- Records shown
»»

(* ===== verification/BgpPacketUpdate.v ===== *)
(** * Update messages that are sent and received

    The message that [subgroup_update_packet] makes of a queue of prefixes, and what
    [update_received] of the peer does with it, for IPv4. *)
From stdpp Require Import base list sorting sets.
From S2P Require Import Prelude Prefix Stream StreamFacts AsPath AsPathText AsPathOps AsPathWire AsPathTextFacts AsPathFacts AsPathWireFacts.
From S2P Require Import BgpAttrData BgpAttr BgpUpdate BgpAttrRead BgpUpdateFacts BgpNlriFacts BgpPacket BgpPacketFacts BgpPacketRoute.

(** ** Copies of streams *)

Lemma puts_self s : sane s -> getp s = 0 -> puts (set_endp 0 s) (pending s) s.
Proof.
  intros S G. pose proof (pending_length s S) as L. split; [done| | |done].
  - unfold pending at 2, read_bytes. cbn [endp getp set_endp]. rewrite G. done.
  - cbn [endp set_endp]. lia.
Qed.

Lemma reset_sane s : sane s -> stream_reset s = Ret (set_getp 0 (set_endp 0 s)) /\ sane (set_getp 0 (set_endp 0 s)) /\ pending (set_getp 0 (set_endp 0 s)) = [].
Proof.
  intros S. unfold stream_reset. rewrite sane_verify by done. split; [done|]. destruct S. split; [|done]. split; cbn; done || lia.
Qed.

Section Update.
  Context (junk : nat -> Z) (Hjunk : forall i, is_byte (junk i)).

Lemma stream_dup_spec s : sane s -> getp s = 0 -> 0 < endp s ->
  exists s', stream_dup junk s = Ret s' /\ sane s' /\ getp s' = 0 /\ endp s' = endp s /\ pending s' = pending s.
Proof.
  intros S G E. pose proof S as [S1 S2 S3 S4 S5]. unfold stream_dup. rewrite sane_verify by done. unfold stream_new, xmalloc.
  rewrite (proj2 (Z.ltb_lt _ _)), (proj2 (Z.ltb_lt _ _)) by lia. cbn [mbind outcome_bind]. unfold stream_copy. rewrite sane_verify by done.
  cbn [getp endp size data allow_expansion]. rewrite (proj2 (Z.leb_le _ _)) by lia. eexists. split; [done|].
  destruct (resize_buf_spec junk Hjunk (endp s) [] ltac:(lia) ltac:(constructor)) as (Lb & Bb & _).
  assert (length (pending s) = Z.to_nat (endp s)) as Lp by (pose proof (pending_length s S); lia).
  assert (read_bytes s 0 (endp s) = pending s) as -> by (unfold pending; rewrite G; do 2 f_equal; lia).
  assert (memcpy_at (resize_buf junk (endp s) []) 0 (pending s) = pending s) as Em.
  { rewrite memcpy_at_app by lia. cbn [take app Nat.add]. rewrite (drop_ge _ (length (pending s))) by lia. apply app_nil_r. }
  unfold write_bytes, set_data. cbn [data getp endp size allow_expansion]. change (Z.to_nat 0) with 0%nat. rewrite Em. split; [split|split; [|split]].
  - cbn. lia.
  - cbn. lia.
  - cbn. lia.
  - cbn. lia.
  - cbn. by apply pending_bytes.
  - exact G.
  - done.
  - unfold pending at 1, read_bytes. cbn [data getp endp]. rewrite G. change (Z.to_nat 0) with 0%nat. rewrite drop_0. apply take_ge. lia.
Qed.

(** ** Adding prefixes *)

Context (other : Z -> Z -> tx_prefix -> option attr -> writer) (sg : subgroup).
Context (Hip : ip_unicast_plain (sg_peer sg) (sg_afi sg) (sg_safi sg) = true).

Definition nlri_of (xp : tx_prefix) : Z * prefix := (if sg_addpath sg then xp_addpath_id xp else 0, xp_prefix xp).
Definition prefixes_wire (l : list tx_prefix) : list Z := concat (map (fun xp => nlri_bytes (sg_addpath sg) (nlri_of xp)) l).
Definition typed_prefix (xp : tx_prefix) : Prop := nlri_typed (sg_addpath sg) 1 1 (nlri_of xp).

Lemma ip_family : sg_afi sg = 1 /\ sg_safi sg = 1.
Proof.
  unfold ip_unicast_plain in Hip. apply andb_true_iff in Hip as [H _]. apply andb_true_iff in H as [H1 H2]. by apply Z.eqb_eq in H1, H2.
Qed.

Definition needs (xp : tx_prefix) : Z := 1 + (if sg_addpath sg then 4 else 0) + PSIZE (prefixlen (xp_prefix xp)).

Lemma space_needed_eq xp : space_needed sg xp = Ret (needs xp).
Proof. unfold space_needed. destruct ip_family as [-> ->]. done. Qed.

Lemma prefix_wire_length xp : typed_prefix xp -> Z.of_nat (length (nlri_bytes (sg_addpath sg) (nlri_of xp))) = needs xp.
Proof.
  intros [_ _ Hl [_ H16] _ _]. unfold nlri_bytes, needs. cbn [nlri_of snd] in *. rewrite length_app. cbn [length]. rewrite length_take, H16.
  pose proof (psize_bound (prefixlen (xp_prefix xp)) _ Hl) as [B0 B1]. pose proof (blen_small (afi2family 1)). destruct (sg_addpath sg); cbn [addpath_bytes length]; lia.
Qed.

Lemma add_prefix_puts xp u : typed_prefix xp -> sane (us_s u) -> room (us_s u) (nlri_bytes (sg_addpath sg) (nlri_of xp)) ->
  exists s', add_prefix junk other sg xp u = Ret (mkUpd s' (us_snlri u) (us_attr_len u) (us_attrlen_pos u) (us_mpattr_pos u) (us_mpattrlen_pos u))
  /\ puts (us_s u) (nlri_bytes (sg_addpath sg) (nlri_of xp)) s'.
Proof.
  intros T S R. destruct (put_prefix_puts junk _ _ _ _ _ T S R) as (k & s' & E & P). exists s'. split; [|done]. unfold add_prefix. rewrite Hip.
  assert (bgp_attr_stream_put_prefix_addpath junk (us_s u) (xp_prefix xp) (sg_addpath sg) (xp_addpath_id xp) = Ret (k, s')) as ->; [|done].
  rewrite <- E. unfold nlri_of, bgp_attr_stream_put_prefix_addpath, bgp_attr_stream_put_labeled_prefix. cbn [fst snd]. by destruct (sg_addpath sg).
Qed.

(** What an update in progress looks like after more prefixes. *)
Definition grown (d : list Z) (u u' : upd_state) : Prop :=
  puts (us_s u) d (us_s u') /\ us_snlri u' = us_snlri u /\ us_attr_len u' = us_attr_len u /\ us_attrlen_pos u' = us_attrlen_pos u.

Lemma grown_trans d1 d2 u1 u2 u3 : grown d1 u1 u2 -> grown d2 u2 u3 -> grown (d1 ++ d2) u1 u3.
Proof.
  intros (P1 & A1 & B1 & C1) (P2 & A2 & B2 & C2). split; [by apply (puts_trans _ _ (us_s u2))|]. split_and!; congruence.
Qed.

««
»»

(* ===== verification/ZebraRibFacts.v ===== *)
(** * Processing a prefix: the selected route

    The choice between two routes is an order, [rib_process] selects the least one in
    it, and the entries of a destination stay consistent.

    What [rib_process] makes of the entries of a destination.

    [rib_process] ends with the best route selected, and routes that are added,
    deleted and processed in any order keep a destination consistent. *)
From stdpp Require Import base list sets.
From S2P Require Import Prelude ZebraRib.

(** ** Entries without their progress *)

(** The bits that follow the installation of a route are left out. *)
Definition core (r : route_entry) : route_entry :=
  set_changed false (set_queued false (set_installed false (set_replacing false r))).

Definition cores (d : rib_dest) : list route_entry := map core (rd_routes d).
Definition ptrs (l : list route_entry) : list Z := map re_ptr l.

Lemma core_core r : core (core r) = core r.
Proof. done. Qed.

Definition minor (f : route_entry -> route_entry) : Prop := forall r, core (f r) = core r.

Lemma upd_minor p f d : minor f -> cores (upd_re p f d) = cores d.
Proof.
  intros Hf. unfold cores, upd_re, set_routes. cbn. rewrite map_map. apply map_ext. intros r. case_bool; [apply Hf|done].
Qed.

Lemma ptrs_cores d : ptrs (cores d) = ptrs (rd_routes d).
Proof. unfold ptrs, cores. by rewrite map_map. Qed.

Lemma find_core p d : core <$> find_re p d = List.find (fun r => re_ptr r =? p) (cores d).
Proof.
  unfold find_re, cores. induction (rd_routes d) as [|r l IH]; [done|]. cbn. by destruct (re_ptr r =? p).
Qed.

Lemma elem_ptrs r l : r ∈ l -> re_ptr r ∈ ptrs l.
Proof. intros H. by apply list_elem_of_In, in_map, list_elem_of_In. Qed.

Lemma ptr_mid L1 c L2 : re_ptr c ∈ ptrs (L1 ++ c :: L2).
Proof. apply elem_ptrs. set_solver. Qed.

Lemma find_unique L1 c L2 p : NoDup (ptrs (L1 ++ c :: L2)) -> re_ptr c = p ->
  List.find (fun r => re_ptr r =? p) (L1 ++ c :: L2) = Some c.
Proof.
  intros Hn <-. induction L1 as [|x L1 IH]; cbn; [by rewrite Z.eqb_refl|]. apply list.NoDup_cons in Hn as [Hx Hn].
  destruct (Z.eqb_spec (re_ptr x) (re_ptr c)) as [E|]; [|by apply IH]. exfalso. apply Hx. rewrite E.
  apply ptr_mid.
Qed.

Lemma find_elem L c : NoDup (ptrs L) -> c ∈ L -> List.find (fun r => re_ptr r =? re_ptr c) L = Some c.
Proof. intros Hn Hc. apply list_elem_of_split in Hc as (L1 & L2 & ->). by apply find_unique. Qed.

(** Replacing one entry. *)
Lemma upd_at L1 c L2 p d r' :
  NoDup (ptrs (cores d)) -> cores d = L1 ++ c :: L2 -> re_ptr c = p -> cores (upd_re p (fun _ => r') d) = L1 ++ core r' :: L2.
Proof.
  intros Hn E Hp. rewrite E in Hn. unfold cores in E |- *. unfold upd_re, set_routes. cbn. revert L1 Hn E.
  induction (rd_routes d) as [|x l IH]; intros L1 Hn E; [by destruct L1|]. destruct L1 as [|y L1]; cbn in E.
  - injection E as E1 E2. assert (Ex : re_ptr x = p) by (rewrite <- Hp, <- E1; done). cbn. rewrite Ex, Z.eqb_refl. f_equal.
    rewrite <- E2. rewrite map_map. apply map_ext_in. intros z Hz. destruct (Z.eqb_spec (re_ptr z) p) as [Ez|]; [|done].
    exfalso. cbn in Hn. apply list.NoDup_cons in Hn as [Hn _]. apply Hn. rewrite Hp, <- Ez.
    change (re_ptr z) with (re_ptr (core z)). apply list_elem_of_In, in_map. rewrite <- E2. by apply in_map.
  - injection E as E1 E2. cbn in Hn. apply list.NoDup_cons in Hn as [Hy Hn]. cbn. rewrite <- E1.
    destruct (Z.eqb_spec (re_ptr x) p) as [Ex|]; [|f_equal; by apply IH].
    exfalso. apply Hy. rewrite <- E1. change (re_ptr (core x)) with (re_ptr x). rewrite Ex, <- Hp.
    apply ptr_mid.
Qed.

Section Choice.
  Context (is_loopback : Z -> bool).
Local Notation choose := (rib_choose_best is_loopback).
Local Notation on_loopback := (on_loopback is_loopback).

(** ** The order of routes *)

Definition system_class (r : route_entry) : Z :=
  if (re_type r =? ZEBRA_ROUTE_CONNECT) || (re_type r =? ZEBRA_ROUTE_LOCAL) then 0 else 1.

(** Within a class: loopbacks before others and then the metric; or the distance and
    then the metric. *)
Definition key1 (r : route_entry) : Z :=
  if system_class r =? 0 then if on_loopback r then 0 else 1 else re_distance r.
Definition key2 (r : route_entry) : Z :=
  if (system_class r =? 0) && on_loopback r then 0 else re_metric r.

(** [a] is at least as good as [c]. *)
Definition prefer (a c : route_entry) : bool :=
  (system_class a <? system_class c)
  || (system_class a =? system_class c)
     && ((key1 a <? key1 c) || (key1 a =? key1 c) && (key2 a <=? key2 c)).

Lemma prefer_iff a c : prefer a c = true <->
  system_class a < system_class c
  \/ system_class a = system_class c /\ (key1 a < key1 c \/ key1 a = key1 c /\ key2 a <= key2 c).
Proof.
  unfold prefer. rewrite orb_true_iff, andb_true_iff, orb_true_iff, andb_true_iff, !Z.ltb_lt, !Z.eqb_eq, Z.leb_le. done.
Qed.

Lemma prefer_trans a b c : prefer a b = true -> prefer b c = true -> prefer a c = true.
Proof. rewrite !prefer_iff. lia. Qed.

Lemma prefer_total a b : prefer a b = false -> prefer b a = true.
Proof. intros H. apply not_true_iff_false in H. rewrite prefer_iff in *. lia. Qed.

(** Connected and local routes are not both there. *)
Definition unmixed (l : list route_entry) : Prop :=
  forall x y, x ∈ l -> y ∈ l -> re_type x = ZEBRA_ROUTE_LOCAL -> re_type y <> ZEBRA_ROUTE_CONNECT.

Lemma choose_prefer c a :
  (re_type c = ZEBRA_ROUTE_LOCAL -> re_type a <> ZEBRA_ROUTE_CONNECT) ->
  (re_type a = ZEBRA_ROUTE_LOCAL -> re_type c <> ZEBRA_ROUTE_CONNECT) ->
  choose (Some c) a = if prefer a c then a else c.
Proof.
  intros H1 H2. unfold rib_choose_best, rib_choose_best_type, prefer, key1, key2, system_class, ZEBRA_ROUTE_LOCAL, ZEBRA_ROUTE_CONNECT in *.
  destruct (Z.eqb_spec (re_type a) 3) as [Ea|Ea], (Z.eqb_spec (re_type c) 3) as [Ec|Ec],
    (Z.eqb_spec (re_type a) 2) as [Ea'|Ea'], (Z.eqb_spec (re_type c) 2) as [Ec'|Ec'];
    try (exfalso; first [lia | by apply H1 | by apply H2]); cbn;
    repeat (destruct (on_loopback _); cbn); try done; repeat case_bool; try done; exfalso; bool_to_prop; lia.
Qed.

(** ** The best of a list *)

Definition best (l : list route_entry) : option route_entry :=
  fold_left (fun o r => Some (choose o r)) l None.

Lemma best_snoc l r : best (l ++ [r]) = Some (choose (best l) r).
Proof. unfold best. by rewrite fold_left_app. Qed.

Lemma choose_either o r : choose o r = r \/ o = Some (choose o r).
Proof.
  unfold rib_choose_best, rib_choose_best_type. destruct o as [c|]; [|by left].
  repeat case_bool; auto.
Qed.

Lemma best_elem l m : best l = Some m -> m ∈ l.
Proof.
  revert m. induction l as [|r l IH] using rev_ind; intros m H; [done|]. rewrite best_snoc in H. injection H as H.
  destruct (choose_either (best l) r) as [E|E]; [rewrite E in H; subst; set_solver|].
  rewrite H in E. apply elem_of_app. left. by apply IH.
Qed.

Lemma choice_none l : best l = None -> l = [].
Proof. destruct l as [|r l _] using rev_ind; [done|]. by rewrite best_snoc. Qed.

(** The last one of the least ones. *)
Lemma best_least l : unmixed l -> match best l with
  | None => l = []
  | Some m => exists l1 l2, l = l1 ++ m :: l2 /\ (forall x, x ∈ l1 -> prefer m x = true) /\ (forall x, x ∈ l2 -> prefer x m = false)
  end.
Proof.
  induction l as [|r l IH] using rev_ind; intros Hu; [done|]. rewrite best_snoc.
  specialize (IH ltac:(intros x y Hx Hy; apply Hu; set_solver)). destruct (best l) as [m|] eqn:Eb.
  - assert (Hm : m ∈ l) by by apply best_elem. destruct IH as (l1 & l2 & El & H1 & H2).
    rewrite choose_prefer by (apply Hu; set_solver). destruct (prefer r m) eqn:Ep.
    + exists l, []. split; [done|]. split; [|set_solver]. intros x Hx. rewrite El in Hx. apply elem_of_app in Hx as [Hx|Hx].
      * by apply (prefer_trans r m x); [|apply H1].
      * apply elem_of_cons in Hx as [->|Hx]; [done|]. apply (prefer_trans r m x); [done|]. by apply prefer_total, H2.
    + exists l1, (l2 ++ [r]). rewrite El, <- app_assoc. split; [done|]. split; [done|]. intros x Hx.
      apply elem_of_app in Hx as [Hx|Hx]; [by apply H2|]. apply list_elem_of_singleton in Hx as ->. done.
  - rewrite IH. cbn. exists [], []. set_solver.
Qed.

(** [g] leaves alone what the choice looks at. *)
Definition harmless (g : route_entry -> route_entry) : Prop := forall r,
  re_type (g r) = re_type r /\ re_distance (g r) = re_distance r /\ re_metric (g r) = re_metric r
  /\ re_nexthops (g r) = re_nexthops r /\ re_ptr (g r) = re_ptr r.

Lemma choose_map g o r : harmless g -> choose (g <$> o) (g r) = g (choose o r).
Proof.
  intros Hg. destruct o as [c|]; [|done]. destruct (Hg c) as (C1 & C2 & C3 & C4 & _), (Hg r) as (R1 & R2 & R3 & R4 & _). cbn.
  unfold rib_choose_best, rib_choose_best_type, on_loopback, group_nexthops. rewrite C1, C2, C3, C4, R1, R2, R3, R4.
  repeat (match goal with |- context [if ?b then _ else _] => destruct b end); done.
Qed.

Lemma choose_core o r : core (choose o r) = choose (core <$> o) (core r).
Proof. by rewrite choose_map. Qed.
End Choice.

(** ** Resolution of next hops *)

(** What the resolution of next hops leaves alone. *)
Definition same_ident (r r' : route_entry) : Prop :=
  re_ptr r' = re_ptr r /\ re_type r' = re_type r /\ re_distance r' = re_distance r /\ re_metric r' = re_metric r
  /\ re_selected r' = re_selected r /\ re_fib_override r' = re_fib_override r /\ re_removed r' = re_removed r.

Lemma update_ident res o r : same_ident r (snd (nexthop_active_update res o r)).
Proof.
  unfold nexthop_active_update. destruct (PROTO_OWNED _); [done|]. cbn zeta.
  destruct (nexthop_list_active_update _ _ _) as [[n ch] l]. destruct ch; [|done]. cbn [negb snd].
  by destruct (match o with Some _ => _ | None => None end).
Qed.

««

- Description of the task
From the records above, extract exactly and only the lines that begin at the line with "rewrite H in" and stop after the line with "R2, R3, R4.".

- Answer space
  rewrite H in E. apply elem_of_app. left. by apply IH.
Qed.

Lemma choice_none l : best l = None -> l = [].
Proof. destruct l as [|r l _] using rev_ind; [done|]. by rewrite best_snoc. Qed.

(** The last one of the least ones. *)
Lemma best_least l : unmixed l -> match best l with
  | None => l = []
  | Some m => exists l1 l2, l = l1 ++ m :: l2 /\ (forall x, x ∈ l1 -> prefer m x = true) /\ (forall x, x ∈ l2 -> prefer x m = false)
  end.
Proof.
  induction l as [|r l IH] using rev_ind; intros Hu; [done|]. rewrite best_snoc.
  specialize (IH ltac:(intros x y Hx Hy; apply Hu; set_solver)). destruct (best l) as [m|] eqn:Eb.
  - assert (Hm : m ∈ l) by by apply best_elem. destruct IH as (l1 & l2 & El & H1 & H2).
    rewrite choose_prefer by (apply Hu; set_solver). destruct (prefer r m) eqn:Ep.
    + exists l, []. split; [done|]. split; [|set_solver]. intros x Hx. rewrite El in Hx. apply elem_of_app in Hx as [Hx|Hx].
      * by apply (prefer_trans r m x); [|apply H1].
      * apply elem_of_cons in Hx as [->|Hx]; [done|]. apply (prefer_trans r m x); [done|]. by apply prefer_total, H2.
    + exists l1, (l2 ++ [r]). rewrite El, <- app_assoc. split; [done|]. split; [done|]. intros x Hx.
      apply elem_of_app in Hx as [Hx|Hx]; [by apply H2|]. apply list_elem_of_singleton in Hx as ->. done.
  - rewrite IH. cbn. exists [], []. set_solver.
Qed.

(** [g] leaves alone what the choice looks at. *)
Definition harmless (g : route_entry -> route_entry) : Prop := forall r,
  re_type (g r) = re_type r /\ re_distance (g r) = re_distance r /\ re_metric (g r) = re_metric r
  /\ re_nexthops (g r) = re_nexthops r /\ re_ptr (g r) = re_ptr r.

Lemma choose_map g o r : harmless g -> choose (g <$> o) (g r) = g (choose o r).
Proof.
  intros Hg. destruct o as [c|]; [|done]. destruct (Hg c) as (C1 & C2 & C3 & C4 & _), (Hg r) as (R1 & R2 & R3 & R4 & _). cbn.
  unfold rib_choose_best, rib_choose_best_type, on_loopback, group_nexthops. rewrite C1, C2, C3, C4, R1, R2, R3, R4.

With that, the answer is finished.